Genomic Landscape of Acute Myeloid Leukemia in a mixed African Cohort: A Pilot Study

Background Acute myeloid leukemia (AML) is a diverse hematologic cancer that is distinguished by the uncontrolled growth and improper development of immature clonal myeloid cells. AML patients' age, performance status, comorbidities, genetics, and other clinical characteristics unique to leukemia, such as molecular classification, all influence their prognosis. Methods In a pilot mixed African sample (Tanzania and Nigeria), we explore and identify genomic mutations and their possible influence on the clinical outcome of AML in an African population. A total of six participants was recruited for the pilot study: n = 4 (67%) from Tanzania and n = 2 (33%) with an age range of between 14–71 years and 33% female and 67% females. Genomic DNA was obtained from blood samples of all participants, DNA library was prepared with targeted selected genes associated with Leukemia and the Library sequenced on Illumina Next generation sequencer. Results Pathogenic mutations were detected with a frequency of 67% in FLT3, 33% in NRAS and 17% in BRAF, NOTCH1, and CALR. The NRAS mutations identified in this study have been associated with cancers other than AML and stand out in our cohort, as both genetic modifiers of AML biology and therapeutic target.
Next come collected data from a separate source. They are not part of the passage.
Lemma parses_object (depth : nat)
  (members : list (str * str)) (kvs : list (str * value)) :
  Forall2 member_parses members kvs ->
  parses (dump_object depth members) (JObj kvs).
Proof.
  intros HF fuel rest Hf. destruct HF as [|[key x] kv members kvs Hm HF].
  - destruct fuel; [simpl in Hf; lia|]. reflexivity.
  - assert (HF' : Forall2 member_parses ((key, x) :: members) (kv :: kvs))
      by now constructor.
    unfold dump_object in *.
    cbn [length] in Hf. rewrite !length_app in Hf.
    destruct fuel as [|fuel]; [lia|].
    rewrite <- app_comm_cons, parse_value_object.
    assert (Hhead : exists s2,
               skip_ws ((dump_items (S depth) (map dump_member ((key, x) :: members))
                         ++ newline depth ++ [rbrace]) ++ rest)
               = quote :: s2).
    { cbn [map]. destruct members as [|m members].
      - rewrite dump_items_one. rewrite <- !app_assoc, skip_ws_newline.
        rewrite dump_member_app. rewrite skip_ws_nonblank by reflexivity. eauto.
      - cbn [map]. rewrite dump_items_cons. rewrite <- !app_assoc, skip_ws_newline.
        rewrite dump_member_app. rewrite skip_ws_nonblank by reflexivity. eauto. }
    destruct Hhead as (s2 & ->). change (quote =? 125)%N with false. cbv iota.
    rewrite <- !app_assoc. cbn [app].
    rewrite (parse_members_dump (S depth) depth ((key, x) :: members) (kv :: kvs));
      auto; [discriminate|lia].
Qed.

(** ** JSON text: documents *)

Lemma Forall2_map {A B C} (R : B -> C -> Prop) (f : A -> B) (g : A -> C) (l : list A) :
  (forall x, R (f x) (g x)) -> Forall2 R (map f l) (map g l).
Proof. intros H. induction l; simpl; constructor; auto. Qed.

Lemma parses_strs (depth : nat) (l : list str) :
  parses (dump_array depth (map dump_str l)) (tree_of_strs l).
Proof. apply parses_array, Forall2_map, parses_str. Qed.

Lemma parses_snippet (depth : nat) (s : Snippet) :
  parses (dump_snippet depth s) (tree_of_snippet s).
Proof.
  apply parses_object.
  repeat (constructor; [split; [reflexivity|cbn [snd]]|]);
    try apply parses_str; try apply parses_strs.
  constructor.
Qed.

Lemma parses_category (depth : nat) (c : Category) :
  parses (dump_category depth c) (tree_of_category c).
Proof.
  apply parses_object.
  constructor; [split; [reflexivity|apply parses_str]|].
  constructor; [split; [reflexivity|cbn [snd]]|constructor].
  apply parses_array, Forall2_map. intros s. apply parses_snippet.
Qed.

Lemma parses_document (root : JSONModel) :
  parses (dump_document root) (tree_of_document root).
Proof.
  apply parses_array, Forall2_map. intros c. apply parses_category.
Qed.

Lemma parse_json_dump (root : JSONModel) :
  parse_json (dump_document root) = Some (tree_of_document root).
Proof.
  unfold parse_json.
  pose proof (parses_document root (S (length (dump_document root))) []
                (le_S _ _ (le_n _))) as H.
  rewrite app_nil_r in H. rewrite H. reflexivity.
Qed.

Lemma traverse_map {A B} (f : B -> option A) (g : A -> B) (l : list A) :
  (forall x, f (g x) = Some x) -> traverse f (map g l) = Some l.
Proof.
  intros H. induction l as [|x l IH]; [reflexivity|].
  simpl. now rewrite H, IH.
Qed.

Lemma as_strs_tree (l : list str) : as_list as_str (tree_of_strs l) = Some l.
Proof. apply traverse_map. reflexivity. Qed.

Lemma as_snippet_tree (s : Snippet) : as_snippet (tree_of_snippet s) = Some s.
Proof.
  destruct s as [t d c g a]. unfold as_snippet, tree_of_snippet, field.
  cbn [title description code tags author].
  change (lookup (lit "title") _) with (Some (JStr t)).
  change (lookup (lit "description") _) with (Some (JStr d)).
  change (lookup (lit "code") _) with (Some (tree_of_strs c)).
  change (lookup (lit "tags") _) with (Some (tree_of_strs g)).
  change (lookup (lit "author") _) with (Some (JStr a)).
  cbv iota. rewrite !as_strs_tree. reflexivity.
Qed.

Lemma as_category_tree (c : Category) : as_category (tree_of_category c) = Some c.
Proof.
  destruct c as [n ss]. unfold as_category, tree_of_category, field.
  cbn [categoryName snippets].
  change (lookup (lit "categoryName") _) with (Some (JStr n)).
  change (lookup (lit "snippets") _) with (Some (JArr (map tree_of_snippet ss))).
  cbv iota. cbn [as_str as_list]. rewrite (traverse_map _ _ ss as_snippet_tree). reflexivity.
Qed.

Lemma validate_dump (root : JSONModel) :
  model_validate_json (dump_document root) = inr root.
Proof.
  unfold model_validate_json. rewrite parse_json_dump.
  unfold tree_of_document, as_list.
  now rewrite (traverse_map _ _ root as_category_tree).
Qed.

(** *** No carriage return is written *)

Lemma universal_newlines_no_cr (s : str) :
  no_cr s = true -> universal_newlines s = s.
Proof.
  induction s as [|c s IH]; [reflexivity|]. simpl.
  intros H. apply andb_true_iff in H as [Hc Hs].
  apply negb_true_iff in Hc. rewrite Hc. now rewrite IH.
Qed.

Lemma no_cr_app (a b : str) : no_cr (a ++ b) = no_cr a && no_cr b.
Proof. apply forallb_app. Qed.

Lemma no_cr_escape_char (c : char) : no_cr (escape_char c) = true.
Proof.
  destruct (N.ltb_spec c 32) as [Hlt|Hge].
  - apply below_32 in Hlt as (n & Hn & ->).
    do 32 (destruct n as [|n]; [reflexivity|]). lia.
  - unfold escape_char.
    repeat match goal with
           | |- context [if ?b then _ else _] => destruct b eqn:?
           end; try reflexivity.
    + exfalso. match goal with H : (c <? 32)%N = true |- _ => apply N.ltb_lt in H end. lia.
    + simpl. rewrite andb_true_r. apply negb_true_iff. assumption.
Qed.

Lemma no_cr_dump_str (s : str) : no_cr (dump_str s) = true.
Proof.
  unfold dump_str. change (quote :: ?x) with ([quote] ++ x).
  rewrite !no_cr_app. simpl. rewrite andb_true_r.
  induction s as [|c s IH]; [reflexivity|].
  simpl. now rewrite no_cr_app, no_cr_escape_char, IH.
Qed.

Lemma no_cr_newline (depth : nat) : no_cr (newline depth) = true.
Proof.
  unfold newline, no_cr. simpl. apply forallb_forall. intros c Hc.
  apply repeat_spec in Hc. now subst.
Qed.

Lemma no_cr_dump_items (depth : nat) (items : list str) :
  forallb no_cr items = true -> no_cr (dump_items depth items) = true.
Proof.
  induction items as [|x items IH]; [reflexivity|]. simpl forallb.
  intros H. apply andb_true_iff in H as [Hx Hl].
  destruct items as [|y items].
  - rewrite dump_items_one, no_cr_app, no_cr_newline, Hx. reflexivity.
  - rewrite dump_items_cons. change (comma :: ?l) with ([comma] ++ l).
    rewrite !no_cr_app, no_cr_newline, Hx, IH by assumption. reflexivity.
Qed.

Lemma no_cr_dump_array (depth : nat) (items : list str) :
  forallb no_cr items = true -> no_cr (dump_array depth items) = true.
Proof.
  intros H. unfold dump_array. destruct items as [|x items]; [reflexivity|].
  change (lbracket :: ?l) with ([lbracket] ++ l).
  rewrite !no_cr_app, no_cr_newline, no_cr_dump_items by assumption. reflexivity.
Qed.

Lemma no_cr_dump_member (m : str * str) :
  no_cr (snd m) = true -> no_cr (dump_member m) = true.
Proof.
  intros H. unfold dump_member. change (colon :: space :: ?l) with ([colon; space] ++ l).
  now rewrite !no_cr_app, no_cr_dump_str, H.
Qed.

Lemma no_cr_dump_object (depth : nat) (members : list (str * str)) :
  forallb (fun m => no_cr (snd m)) members = true ->
  no_cr (dump_object depth members) = true.
Proof.
  intros H. unfold dump_object. destruct members as [|m members]; [reflexivity|].
  change (lbrace :: ?l) with ([lbrace] ++ l).
  rewrite !no_cr_app, no_cr_newline, no_cr_dump_items; [reflexivity|].
  revert H. generalize (m :: members) as l. intros l.
  induction l as [|x l IH]; [reflexivity|]. cbn [map forallb].
  intros H. apply andb_true_iff in H as [Hx Hl].
  now rewrite no_cr_dump_member, IH.
Qed.
(** * Partner-dashboard relay: the [GET /partner-dashboard/offers] handler

    A shallow embedding of [src/index.js]: request validation, the
    list-offers call, the concurrent per-offer detail lookups joined by
    [Promise.all], and the JSON responses the handler sends.

    JavaScript values are modelled as far as the handler can observe them:
    - strings are sequences of code units; a Rocq [string] stands for a
      JavaScript string whose code units fit one byte (every literal of the
      source does);
    - numbers are IEEE doubles in JavaScript; the development is parametric
      in their representation and only needs the three operations of
      [JSNumber];
    - objects are association lists in property-enumeration order, with
      unique keys, as [JSON.parse] and the query parser produce them;
    - [undefined] is [None] at type [option json].

    Logging ([console.error], the [morgan] middleware) is not modelled.
    The second file of the repository is an earlier variant of the same
    server with another response contract; the specification follows
    [src/index.js], and so does the main part of this development.  The
    variant is modelled after it, in a section of its own. *)

From Stdlib Require Import ZArith String Ascii List Bool Lia.
From stdpp Require Import base list strings pretty.

Open Scope string_scope.
Set Warnings "-register-all".

(** ** Numbers *)

Class JSNumber := {
  number : Type;
  (** [ToBoolean]: false for [+0], [-0] and [NaN] *)
  number_truthy : number -> bool;
  (** [Number::toString], as used by template literals *)
  number_to_string : number -> string;
  (** the number an array length is *)
  number_of_nat : nat -> number;
}.

(** Integers are an instance, with [0] the falsy one.  Its values stand
    for the safe integers of JavaScript, those of absolute value below
    [2^53], which [Number::toString] prints in plain decimal notation as
    [pretty] does; a larger [Z] stands for no JavaScript number. *)
Definition int_number : JSNumber :=
  {| number := Z;
     number_truthy := fun z => negb (z =? 0)%Z;
     number_to_string := fun z => pretty z;
     number_of_nat := Z.of_nat |}.

(** ** Errors and settled promises *)

(** The exceptions the handler can meet.  The [TypeError]s are raised by
    the interpreter inside the handler: reading a property of [null],
    calling what is not a function, converting to a string an object that
    has no usable [toString].  Everything the platform rejects with
    ([FetchError] on a network failure or a timeout, [SyntaxError] on a
    body that is not JSON, ...) is a [HostError] with its name and
    message. *)
Inductive js_error :=
| TypeError_property_of_null (key : string)
| TypeError_not_a_function (callee : string)
| TypeError_to_primitive
| HostError (name message : string).

Inductive settled (A : Type) :=
| Fulfilled (a : A)
| Rejected (e : js_error).
Arguments Fulfilled {A} a.
Arguments Rejected {A} e.

(** ** Strings *)

(** [String.prototype.includes(needle)]: [needle] occurs in [s]. *)
Fixpoint str_includes (needle s : string) : bool :=
  String.prefix needle s ||
  match s with
  | EmptyString => false
  | String _ s' => str_includes needle s'
  end.

(** [Array.prototype.join(sep)] on already converted elements. *)
Fixpoint join (sep : string) (parts : list string) : string :=
  match parts with
  | [] => ""
  | [p] => p
  | p :: rest => p +:+ sep +:+ join sep rest
  end.

(** [s] between double quotes. *)
Definition quoted (s : string) : string :=
  String (ascii_of_nat 34) s +:+ String (ascii_of_nat 34) EmptyString.

(** The one-code-unit strings of [s], for spreading a string. *)
Fixpoint code_units (s : string) : list string :=
  match s with
  | EmptyString => []
  | String c s' => String c EmptyString :: code_units s'
  end.

(** ** Query values

    [req.query] as Express's query parser builds it: a parameter is absent
    ([None]), a string, an array ([a[]=x&a[]=y], or a repeated key) or an
    object ([a[k]=x]).  The parser is not part of the repository; the
    objects are those of a parser that drops the keys naming a property of
    [Object.prototype] ([toString], [valueOf], ...), so that converting an
    object of the query to a string never throws. *)
Inductive qvalue :=
| QStr (s : string)
| QArr (items : list qvalue)
| QObj (fields : list (string * qvalue)).

Record query := {
  q_type : option qvalue;
  q_affiliate_id : option qvalue;
}.

(** [ToBoolean]: of the query values only the empty string is falsy. *)
Definition q_truthy (v : qvalue) : bool :=
  match v with
  | QStr s => negb (String.eqb s "")
  | QArr _ | QObj _ => true
  end.

(** [!v] for a possibly absent parameter. *)
Definition q_absent (v : option qvalue) : bool :=
  match v with
  | None => true
  | Some v => negb (q_truthy v)
  end.

(** [v === s] for a string literal [s]. *)
Definition q_strict_eq (v : option qvalue) (s : string) : bool :=
  match v with
  | Some (QStr s') => String.eqb s' s
  | _ => false
  end.

(** [v.includes(needle)]: substring search on a string, element search on
    an array, and a [TypeError] on an object, which has no such method. *)
Definition q_includes (v : qvalue) (needle : string) : settled bool :=
  match v with
  | QStr s => Fulfilled (str_includes needle s)
  | QArr items =>
      Fulfilled (existsb (fun x => match x with
                                   | QStr s => String.eqb s needle
                                   | _ => false
                                   end) items)
  | QObj _ => Rejected (TypeError_not_a_function "affiliate_id.includes")
  end.

(** [literals.includes(v)] for an array of string literals. *)
Definition literals_include (literals : list string) (v : option qvalue) : bool :=
  existsb (q_strict_eq v) literals.

(** [ToString], as a template literal applies it: an array is joined with
    commas, an object prints through [Object.prototype.toString], which
    none of its keys hides (see [qvalue]). *)
Fixpoint q_to_string (v : qvalue) : string :=
  match v with
  | QStr s => s
  | QArr items => join "," (map q_to_string items)
  | QObj _ => "[object Object]"
  end.

(** ** JSON values and the values of the handler *)

Section Values.
Context `{JSNumber}.

Inductive json :=
| JNull
| JBool (b : bool)
| JNum (n : number)
| JStr (s : string)
| JArr (items : list json)
| JObj (fields : list (string * json)).

(** [ToBoolean]. *)
Definition truthy (v : json) : bool :=
  match v with
  | JNull => false
  | JBool b => b
  | JNum n => number_truthy n
  | JStr s => negb (String.eqb s "")
  | JArr _ | JObj _ => true
  end.

(** [v || fallback], where [v] may be [undefined]. *)
Definition js_or (v : option json) (fallback : json) : json :=
  match v with
  | Some v => if truthy v then v else fallback
  | None => fallback
  end.

(** The first field named [k] of an object. *)
Fixpoint lookup_field (k : string) (fields : list (string * json)) : option json :=
  match fields with
  | [] => None
  | (k', v) :: rest => if String.eqb k' k then Some v else lookup_field k rest
  end.

Definition settled_map {A B} (f : A -> B) (p : settled A) : settled B :=
  match p with
  | Fulfilled a => Fulfilled (f a)
  | Rejected e => Rejected e
  end.

(** The conversions of the elements, from left to right, up to the first
    that throws. *)
Definition collect {A B} (f : A -> settled B) : list A -> settled (list B) :=
  fix go (l : list A) : settled (list B) :=
    match l with
    | [] => Fulfilled []
    | x :: rest =>
        match f x with
        | Fulfilled b => settled_map (cons b) (go rest)
        | Rejected e => Rejected e
        end
    end.

(** [ToString], as a template literal applies it.  An array is joined with
    commas, [null] elements printing as the empty string.  An object
    prints through its [toString]: the inherited one gives
    ["[object Object]"]; an own property of that name hides it, and since
    a value of JSON is never a function and the inherited [valueOf] returns
    the object itself, the conversion then throws a [TypeError], also from
    inside an array. *)
Fixpoint to_string (v : json) : settled string :=
  match v with
  | JNull => Fulfilled "null"
  | JBool true => Fulfilled "true"
  | JBool false => Fulfilled "false"
  | JNum n => Fulfilled (number_to_string n)
  | JStr s => Fulfilled s
  | JArr items =>
      settled_map (join ",")
        (collect (fun x => match x with
                           | JNull => Fulfilled ""
                           | _ => to_string x
                           end) items)
  | JObj fields =>
      match lookup_field "toString" fields with
      | Some _ => Rejected TypeError_to_primitive
      | None => Fulfilled "[object Object]"
      end
  end.

Definition to_string_opt (v : option json) : settled string :=
  match v with
  | Some v => to_string v
  | None => Fulfilled "undefined"
  end.

(** [v.k] for the keys the handler reads ([offers], [network_offer_id],
    [default_payout], [currency]): none of them names a built-in property
    of a boolean, number, string or array, so only an object can have it;
    reading a property of [null] throws. *)
Definition get_prop (v : json) (k : string) : settled (option json) :=
  match v with
  | JNull => Rejected (TypeError_property_of_null k)
  | JObj fields => Fulfilled (lookup_field k fields)
  | _ => Fulfilled None
  end.

(** [obj.k = v] on the fields of an object: an existing property keeps its
    place, a new one goes last. *)
Fixpoint set_field (k : string) (v : json) (fields : list (string * json))
  : list (string * json) :=
  match fields with
  | [] => [(k, v)]
  | (k', v') :: rest =>
      if String.eqb k' k then (k, v) :: rest else (k', v') :: set_field k v rest
  end.

(** The index keys ["0"], ["1"], ... paired with the elements, from [i]. *)
Fixpoint indexed (i : nat) (items : list json) : list (string * json) :=
  match items with
  | [] => []
  | x :: rest => (pretty i, x) :: indexed (S i) rest
  end.

(** The own enumerable properties [{...v}] copies. *)
Definition spread (v : json) : list (string * json) :=
  match v with
  | JObj fields => fields
  | JArr items => indexed 0 items
  | JStr s => indexed 0 (map JStr (code_units s))
  | JNull | JBool _ | JNum _ => []
  end.

(** [offers.map]: only an array has the method. *)
Definition array_items (v : json) : settled (list json) :=
  match v with
  | JArr items => Fulfilled items
  | _ => Rejected (TypeError_not_a_function "offers.map")
  end.

(** A query value as [res.json] serialises it. *)
Fixpoint q_to_json (v : qvalue) : json :=
  match v with
  | QStr s => JStr s
  | QArr items => JArr (map q_to_json items)
  | QObj fields => JObj (map (fun kv => (fst kv, q_to_json (snd kv))) fields)
  end.

End Values.

(** ** The world the handler runs in *)

Section Relay.
Context `{JSNumber}.

(** [process.env], read where the source reads it. *)
Record config := {
  EFLOW_ADMIN_API_KEY : option string;
  NODE_ENV : option string;
}.

(** One call of [fetch(url, {headers, timeout})]. *)
Record fetch_call := {
  call_url : string;
  call_headers : list (string * option string);
  call_timeout : Z;
}.

(** What [fetch] resolves with: the status line, and what [text()] and
    [json()] settle with when the handler reads the body (either can reject:
    the stream breaks, the body is not JSON). *)
Record response := {
  res_status : Z;
  res_text : settled string;
  res_json : settled json;
}.

(** [response.ok]. *)
Definition res_ok (r : response) : bool :=
  (200 <=? res_status r)%Z && (res_status r <=? 299)%Z.

(** Everything outside the handler that one execution depends on:
    - [upstream]: what each [fetch] settles with ([Rejected] on a network
      error or a timeout);
    - [clock]: what [new Date().toISOString()] returns;
    - [latency]: when the detail lookup of the offer at each position
      settles, which fixes the order in which the lookups complete;
    - [stack_trace]: [err.stack]. *)
Record world := {
  upstream : fetch_call -> settled response;
  clock : string;
  latency : nat -> nat;
  stack_trace : js_error -> string;
}.

(** What the handler sends with [res.status(..).json(..)]. *)
Record http_response := {
  http_status : Z;
  http_body : json;
}.

(** ** Asynchronous computations

    A computation reads the world, appends the [fetch] calls it issues to
    the trace, and ends fulfilled, rejected (an exception) or never
    ([None]). *)
Definition M (A : Type) : Type :=
  world -> list fetch_call -> option (settled A) * list fetch_call.

Definition ret {A} (a : A) : M A :=
  fun _ tr => (Some (Fulfilled a), tr).

Definition bind {A B} (m : M A) (f : A -> M B) : M B :=
  fun w tr =>
    match m w tr with
    | (Some (Fulfilled a), tr') => f a w tr'
    | (Some (Rejected e), tr') => (Some (Rejected e), tr')
    | (None, tr') => (None, tr')
    end.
Other genes identified include IDH1, CEBPA, CSF3R, PLCG2, BTK, CBL, DDX41 and SETBP1 but had less clinical relevance in AML. Conclusions The molecular signature identified in this cohort is associated with the genomic diversity in Africans and could be linked to the variability in treatment outcomes and molecular classification of AML. This study provides a basis to commit resource to a larger African study in AML and to further explore the genomics diversity and variance in an indigenous African population.